I implemented a science-‐learning center into my second grade classroom.
The focus of the center was plants and seeds. This subject coincided with the science lessons being taught in the classroom. I thought it was important for the center to be relevant to the material they were studying, so the knowledge and information gained in the center would be meaningful and useful. The learning center included scopes on a rope, which was relevant because the students attended a workshop on how to use scopes on a rope a few days before the center was implemented. The information and technology used in the center was useful and relevant to their current lessons.
I offered many activities in the center, all of which could be done with a
partner. I provided a book of “I can activities” that informed the students of all the activities available in the center. The students could use the computers to view select websites explaining, seed dispersal, the parts of a plant and how a plant grows. I pulled all the websites up before opening the center to ensure the students were using their time on the computers effectively. I provided a book on seeds and plants as a resource to review the parts of a seed, parts of a plant and the life cycle of a plant. I created matching boards for the parts of a plant and the life cycle of a plant. Each board had a set of cards that velcroed to the board to identify the parts of the plant or put the stages of a plant’s life cycle in order from beginning to end. The center included various seeds and plants to be viewed through the scope on a rope,
the plants were on paper plates so, they could be taken apart and the stems, roots, flowers and leaves could be viewed. The various seeds provided were of different, shapes, weights and textures so the children could perform tests on the seeds to see how the seeds travel, by water, wind or hitching a ride on animals or clothing. To test the seeds I put seed travel kits in the center, which contain a fan, a piece of felt and a cup of water. I put a silk plant in the center to be viewed through the scope on a rope and compared the real plant and silk plant. I also provided recording sheets for each of the activities so the children could record what they found while participating in the activities. The plant-‐learning center was set up on a table with a television and a scope on a rope. Computers are close to the station so the students can access the websites and videos easily. The area surrounding the center has ample floor space so that multiple children can occupy the area at once.
The activities were differentiated based on the different types of learners and
different ability levels. There were activities that included writing, reading, technology, hands on opportunities and observation. These activities provided many different ways to participate in the center, based on the different types of learners, auditory, visual and kinesthetic learners. Visual learners would enjoy the book and websites provided, as well as the pictures on the matching boards and the various materials that can be viewed on the scope. Auditory learners would benefit from listening to the video or website, since both had audio. Auditory learners could listen to another child read the book and benefit from listening to the discussion with their partner in the center. Kinesthetic learners will enjoy all activities in this center because every activity involves some aspect of hands on experience.

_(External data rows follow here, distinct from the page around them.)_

Lemma X5_witness :
  let req := Sample.urlOnlyRequest [] "https://x.com/SenatorDoe/status/1" in
  let twitter := Sample.urlOnlyRequest [] "https://twitter.com/SenatorDoe/status/1" in
  VariantA.matchHandle (lit "https://fedex.com/track/1") = Some (lit "track") /\
  (lit "track" <> [] /\ lacks 47 (lit "track") /\
   exists pre rest, lit "https://fedex.com/track/1" = pre ++ lit "x.com/" ++ lit "track" ++ 47%N :: rest) /\
  derivedAuthor req = Ok (msg "SenatorDoe") /\
  derivedAuthor twitter = Ok Undefined.
Proof.
  intros req twitter.
  pose proof X5_author_is_read_after_x_com as [Hsound [Hcomplete [Hnone Hreq]]].
  assert (H0 : VariantA.matchHandle (lit "https://fedex.com/track/1") = Some (lit "track"))
    by reflexivity.
  assert (Hl : forall s, forallb (fun x => negb (N.eqb x 47)) s = true -> lacks 47 s).
  { intros s H x Hx. rewrite forallb_forall in H. specialize (H x Hx).
    apply negb_true_iff in H. now apply N.eqb_neq. }
  assert (Hx : forall s, forallb (fun x => negb (N.eqb x 120)) s = true -> lacks 120 s).
  { intros s H x Hi. rewrite forallb_forall in H. specialize (H x Hi).
    apply negb_true_iff in H. now apply N.eqb_neq. }
  split; [exact H0|]. split; [exact (Hsound _ _ H0)|]. split.
  - apply (Hreq req (lit "https://") (lit "SenatorDoe") (lit "status/1")).
    + reflexivity.
    + reflexivity.
    + apply Hx. reflexivity.
    + discriminate.
    + apply Hl. reflexivity.
  - apply (Hnone twitter (lit "https://twitter.com/SenatorDoe/status/1")); reflexivity.
Defined.

Lemma startsWith_self p rest : startsWith p (p ++ rest) = true.
Proof.
  induction p as [|x p IH]; [reflexivity|]. simpl. now rewrite N.eqb_refl, IH.
Qed.

Lemma includes_later p pre s : includes p s = true -> includes p (pre ++ s) = true.
Proof.
  intros H. induction pre as [|c pre IH]; [exact H|].
  cbn [app includes]. rewrite IH. apply orb_true_r.
Qed.

Lemma includes_here p rest : includes p (p ++ rest) = true.
Proof.
  destruct (p ++ rest) as [|c s] eqn:E; cbn [includes];
    rewrite <- E, startsWith_self; reflexivity.
Qed.

Lemma afterGt_sound s s' :
  VariantA.afterGt s = Some s' -> exists attrs, lacks 62 attrs /\ s = attrs ++ 62%N :: s'.
Proof.
  induction s as [|c s IH]; simpl; [discriminate|].
  destruct (N.eqb c 62) eqn:E.
  - apply N.eqb_eq in E. subst c. intros H. injection H as <-.
    exists []. split; [intros x []|reflexivity].
  - apply N.eqb_neq in E. intros H.
    destruct (IH H) as [attrs [Hl ->]].
    exists (c :: attrs). split; [now apply lacks_cons|reflexivity].
Qed.

Lemma afterGt_complete attrs s' :
  lacks 62 attrs -> VariantA.afterGt (attrs ++ 62%N :: s') = Some s'.
Proof.
  induction attrs as [|c attrs IH]; intros H; simpl; [reflexivity|].
  apply lacks_tail in H. destruct H as [Hc Ha].
  apply N.eqb_neq in Hc. rewrite Hc. exact (IH Ha).
Qed.

Lemma untilCloseP_sound s : forall g,
  VariantA.untilCloseP s = Some g ->
  oneLine g /\ includes (lit "</p>") g = false /\ exists rest, s = g ++ lit "</p>" ++ rest.
Proof.
  induction s as [|c s IH]; intros g.
  - cbn. discriminate.
  - cbn [VariantA.untilCloseP].
    destruct (startsWith (lit "</p>") (c :: s)) eqn:Es.
    + intros H. injection H as <-.
      split; [intros x []|]. split; [reflexivity|].
      destruct (startsWith_split _ _ Es) as [rest Hr]. exists rest. exact Hr.
    + destruct (isLineTerminator c) eqn:El; [discriminate|].
      destruct (VariantA.untilCloseP s) as [g'|]; simpl; [|discriminate].
      intros H. injection H as <-.
      destruct (IH g' eq_refl) as [H1 [H2 [rest Hr]]].
      split; [intros x [<-|Hx]; [exact El | now apply H1]|].
      split.
      * cbn [includes]. rewrite H2.
        destruct (startsWith (lit "</p>") (c :: g')) eqn:Eg; [|reflexivity].
        apply (startsWith_longer _ _ (lit "</p>" ++ rest)) in Eg.
        rewrite Hr in Es. cbn [app] in Eg. congruence.
      * exists rest. now rewrite Hr.
Qed.

Lemma untilCloseP_complete g rest :
  oneLine g -> lacks 60 g -> VariantA.untilCloseP (g ++ lit "</p>" ++ rest) = Some g.
Proof.
  induction g as [|c g IH]; intros H1 H2.
  - reflexivity.
  - cbn [app VariantA.untilCloseP].
    apply lacks_tail in H2. destruct H2 as [Hc Hg].
    assert (Es : startsWith (lit "</p>") (c :: g ++ lit "</p>" ++ rest) = false).
    { change (lit "</p>") with (60%N :: lit "/p>") at 1. cbn [startsWith].
      assert (E : N.eqb 60 c = false) by (apply N.eqb_neq; congruence).
      now rewrite E. }
    rewrite Es, (H1 c (or_introl eq_refl)).
    rewrite IH; [reflexivity | intros x Hx; apply H1; now right | exact Hg].
Qed.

The activities in the center also range from difficult to easy. The activities can
all be done in pairs, so this will help children work on teamwork and helping each other understand. The matching boards are the only activities in the center that have right and wrong answers, but resources are provided to aid in finding the correct answer, such as the websites, video and the book all provide the information needed to correctly answer the questions. The students can also enlist the help of their partner to work on the activity. The scope on a rope is a difficult activity, just because it is fairly new technology to work with, but the students had a workshop to familiarize themselves with the scopes. The observation and recording worksheets are open ended, so there is no right or wrong answer. The children have already performed the seed travel activity during class, so they should be familiar with it, however different seeds were provided to make the activity different and new. All the activities deal with different aspects of a plant, from the parts, life cycle and the seed and the way the seed travels to create new plants. The activities are differentiated by difficulty, but the students are provided with the resources and have a partner to complete each task.
The students will rotate through the center daily. The class goes to centers
for 30 minutes a day and the children are rotated into different centers, by rotating their pictures on the classroom center chart. If we had more time in centers I would set up a timer to go off after half an hour and the children would know their two centers to rotate to during that hour, by use of the classroom center chart. The centers materials will be easy to manage, I would rotate the materials once all of the children had a chance to go into the center. The plants could be replaced with
different plants and seeds and different activities should be made up to keep the children engaged and interested in the station. Another activity the children could do in the center as a replacement would be planting and observing their own seeds and finding unique ways to document their observations. I think the students should learn to manage the station and keep it clean and in order. To ensure that the students are capable of doing this, the station should be introduced to the students and shown each activity and material has a place it should be returned to once they have finished with the center. The center is small and can be managed by the students, if they are taught how to do so. The materials can be managed easily by rotating plants, seeds and activities weekly to keep the students engaged and interested in the center, as long as plants are relevant in the classroom.